A.7 The exemption from FICA and FUTA for the children of a sole proprietor will continue to apply if no election is made to be taxed as a corporation. The exemption from FICA applies until the child is 18 while the exemption from FUTA applies until age 21. For tax purposes, a single-member LLC is a disregarded entity unless an election is made to be taxed as a corporation. As a disregarded entity, the LLC continues to be reported on Schedule C and the business is treated for tax purposes as a sole proprietorship. If an election is made to tax the business as a corporation the wages paid to the children will be treated as any other employees and will be subject to all payroll taxes.

 
Q.8 I have a rental property that I plan to sell in the future, but it is not on the market yet. I am going to refinance the property now to take advantage of lower interest rates and I may get some cash from the refinance. Will this endanger my chances of exchanging the property tax -free?

 
A.8 No.
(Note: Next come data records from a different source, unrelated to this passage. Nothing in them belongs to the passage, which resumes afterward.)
Lemma dict_get_map_key {A : Type} (f : A -> string) (g : A -> V) (l : list A) k :
  dict_get (map (fun c => (f c, g c)) l) k <> None -> exists c, In c l /\ k = f c.
Proof.
  induction l as [|a l IH]; simpl; [congruence|].
  destruct (String.eqb k (f a)) eqn:E.
  - apply String.eqb_eq in E. exists a. auto.
  - intros H. destruct (IH H) as (c & Hc & Hk). exists c. auto.
Qed.
End DictFacts.

(** ** Tier classification and derived costs *)

Lemma Qle_bool_true x y : Qle_bool x y = true <-> (x <= y)%Q.
Proof. apply Qle_bool_iff. Qed.

Lemma Qle_bool_false x y : Qle_bool x y = false <-> (y < x)%Q.
Proof.
  split; intros H.
  - apply Qnot_le_lt. intros Hle. apply Qle_bool_iff in Hle. congruence.
  - destruct (Qle_bool x y) eqn:E; [|reflexivity].
    apply Qle_bool_iff in E. exfalso. apply (Qlt_not_le _ _ H E).
Qed.

Lemma Qlt_bool_true x y : Qlt_bool x y = true <-> (x < y)%Q.
Proof.
  unfold Qlt_bool. rewrite negb_true_iff. apply Qle_bool_false.
Qed.

Lemma Qlt_bool_false x y : Qlt_bool x y = false <-> (y <= x)%Q.
Proof.
  unfold Qlt_bool. rewrite negb_false_iff. apply Qle_bool_true.
Qed.

(** The five cases of the threshold chain. *)
Lemma risk_tier_of_cases (p : Q) :
  (risk_tier_of p = 5 /\ (85 # 100 <= p)%Q) \/
  (risk_tier_of p = 4 /\ (65 # 100 <= p /\ p < 85 # 100)%Q) \/
  (risk_tier_of p = 3 /\ (40 # 100 <= p /\ p < 65 # 100)%Q) \/
  (risk_tier_of p = 2 /\ (15 # 100 <= p /\ p < 40 # 100)%Q) \/
  (risk_tier_of p = 1 /\ (p < 15 # 100)%Q).
Proof.
  unfold risk_tier_of.
  destruct (Qle_bool (85 # 100) p) eqn:E5.
  { left. split; [reflexivity|]. apply Qle_bool_true; assumption. }
  apply Qle_bool_false in E5.
  destruct (Qle_bool (65 # 100) p) eqn:E4.
  { right; left. apply Qle_bool_true in E4. auto. }
  apply Qle_bool_false in E4.
  destruct (Qle_bool (40 # 100) p) eqn:E3.
  { right; right; left. apply Qle_bool_true in E3. auto. }
  apply Qle_bool_false in E3.
  destruct (Qle_bool (15 # 100) p) eqn:E2.
  { right; right; right; left. apply Qle_bool_true in E2. auto. }
  apply Qle_bool_false in E2.
  right; right; right; right. auto.
Qed.

Lemma tier_info_total (p : Q) : exists info, tier_info (risk_tier_of p) = Some info.
Proof.
  destruct (risk_tier_of_cases p) as [[-> _]|[[-> _]|[[-> _]|[[-> _]|[-> _]]]]];
    simpl; eauto.
Qed.

Lemma score_value_or_zero (s : option Q) :
  (score_value (or_zero s) == match s with Some q => q | None => 0 end)%Q.
Proof.
  destruct s as [q|]; simpl; [|reflexivity].
  destruct (Qeq_bool q 0) eqn:E; simpl.
  - apply Qeq_bool_eq in E. unfold score_value; simpl. symmetry; exact E.
  - reflexivity.
Qed.

Ltac lookup_in_update :=
  unfold dict_update; cbn [fold_left fst snd];
  repeat rewrite dict_get_set; cbn [String.eqb Ascii.eqb Bool.eqb];
  try reflexivity.

(** [assemble] never raises, and the fields it adds last are the ones read
    back from the result, whatever the enriched record already contains. *)
Lemma assemble_fields (processed_data : dict PyVal) (predictions : dict Q) :
  let primary := primary_risk_score_of predictions in
  let p := score_value primary in
  exists info final_results,
    tier_info (risk_tier_of p) = Some info /\
    assemble processed_data predictions = ok final_results /\
    dict_get final_results "risk_tier" = Some (VInt (risk_tier_of p)) /\
    dict_get final_results "risk_tier_label" = Some (VStr (label info)) /\
    dict_get final_results "care_intervention" = Some (VStr (intervention info)) /\
    dict_get final_results "annual_intervention_cost" = Some (VInt (cost info)) /\
    dict_get final_results "prevented_hospitalizations" = Some (VFloat (p * rate info)) /\
    dict_get final_results "cost_savings" = Some (VFloat (p * rate info * 10000)) /\
    dict_get final_results "risk_30d_hospitalization" = Some primary.
Proof.
  intros primary p.
  destruct (tier_info_total p) as [info Hinfo].
  exists info. eexists. split; [exact Hinfo|].
  split.
  { unfold assemble, tier_info_at. fold primary. fold p. rewrite Hinfo. simpl. reflexivity. }
  repeat split; lookup_in_update.
Qed.

(** C1. The tier computed by [process_uploaded_data] from the 30-day
    hospitalization score [p] is 5 iff [p >= 0.85], 4 iff [0.65 <= p < 0.85],
    3 iff [0.40 <= p < 0.65], 2 iff [0.15 <= p < 0.40] and 1 iff [p < 0.15];
    the label, intervention, annual cost and prevention rate written to the
    result are those of that tier's row in the fixed five-row table; a
    missing score is read as 0 and gives tier 1. *)
Theorem C1_tier_classification (processed_data : dict PyVal) (predictions : dict Q) :
  let p := score_value (primary_risk_score_of predictions) in
  let t := risk_tier_of p in
  ((t = 5 <-> (85 # 100 <= p)%Q) /\
   (t = 4 <-> (65 # 100 <= p /\ p < 85 # 100)%Q) /\
   (t = 3 <-> (40 # 100 <= p /\ p < 65 # 100)%Q) /\
   (t = 2 <-> (15 # 100 <= p /\ p < 40 # 100)%Q) /\
   (t = 1 <-> (p < 15 # 100)%Q)) /\
  (tier_info 1 = Some (mkTier "Low Risk" "Preventive Care" 200 (2 # 100)) /\
   tier_info 2 = Some (mkTier "Low-Moderate Risk" "Enhanced Wellness" 300 (5 # 100)) /\
   tier_info 3 = Some (mkTier "Moderate Risk" "Care Coordination" 600 (15 # 100)) /\
   tier_info 4 = Some (mkTier "High Risk" "Case Management" 800 (25 # 100)) /\
   tier_info 5 = Some (mkTier "Critical Risk" "Intensive Management" 1000 (35 # 100))) /\
  (exists info final_results,
     tier_info t = Some info /\
     assemble processed_data predictions = ok final_results /\
     dict_get final_results "risk_tier" = Some (VInt t) /\
     dict_get final_results "risk_tier_label" = Some (VStr (label info)) /\
     dict_get final_results "care_intervention" = Some (VStr (intervention info)) /\
     dict_get final_results "annual_intervention_cost" = Some (VInt (cost info)) /\
     dict_get final_results "prevented_hospitalizations" = Some (VFloat (p * rate info))) /\
  match dict_get predictions "30d_hospitalization_score" with
  | None => primary_risk_score_of predictions = VInt 0 /\ t = 1
  | Some q => (p == q)%Q
  end.
Proof.
  intros p t.
  split; [|split; [|split]].
  - subst t.
    destruct (risk_tier_of_cases p) as [[E H]|[[E H]|[[E H]|[[E H]|[E H]]]]];
      rewrite E; repeat split; intros; try discriminate; try lra; tauto.
  - repeat split; reflexivity.
  - destruct (assemble_fields processed_data predictions)
      as (info & fr & H1 & H2 & H3 & H4 & H5 & H6 & H7 & _).
    exists info, fr. fold p in H1, H3, H7. fold t in H1, H3. tauto.
  - subst t p. unfold primary_risk_score_of.
    destruct (dict_get predictions "30d_hospitalization_score") as [q|].
    + apply (score_value_or_zero (Some q)).
    + split; reflexivity.
Qed.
As long as the refinance is not related to the exchange (e.g.., it is not done to equalize debt given up and debt received on an exchange) it should not impact the exchange directly. Given that you do not receive cash (or have access to cash) and the replacement property costs as much as the sales price of the property given up, the exchange should be tax-free. You should understand that if you take on less debt than you give up on the exchange, it is considered the same as receiving cash. You should also note that if you take cash on the refinance and use the proceeds for personal purposes, the interest attributed to the cash taken will not be deductible.

 
Q.9 I am the sole shareholder of an S corporation. The corporation sold all of its assets six years ago on an installment basis. The corporation did not liquidate. The installment note is scheduled to be paid off over the next three years, but I would like to liquidate the corporation now. Is there any reason to keep the corporation going?

 
A.9 If the corporation is liquidated at this point, the installment note will “collapse” at the corporate level and the remaining gain will be recognized. If an S corporation liquidates within 12 months of entering into an installment sale, installment reporting is preserved at both the corporate and shareholder level. As more than 12 months have passed since the sale, a distribution of the note will cause the all the remaining deferred gain on the note to be recognized by the S corporation (and pass it through to you, the shareholder).

 
Q.10 I have 2 C corporations, both in the same line of business, but located in different cities. One is profitable, but the other is not. Is there any way the losses in the second corporation can offset the income of the first corporation.

 
A.10 You may consider merging the two corporations using a tax-free, statutory merger (Type A). Such a merger requires complying with certain legal requirements which include filing articles of merger with the State. While the losses in the second corporation cannot be carried back against the income of the first corporation, the losses can be used to offset the income of the combined corporations after the merger.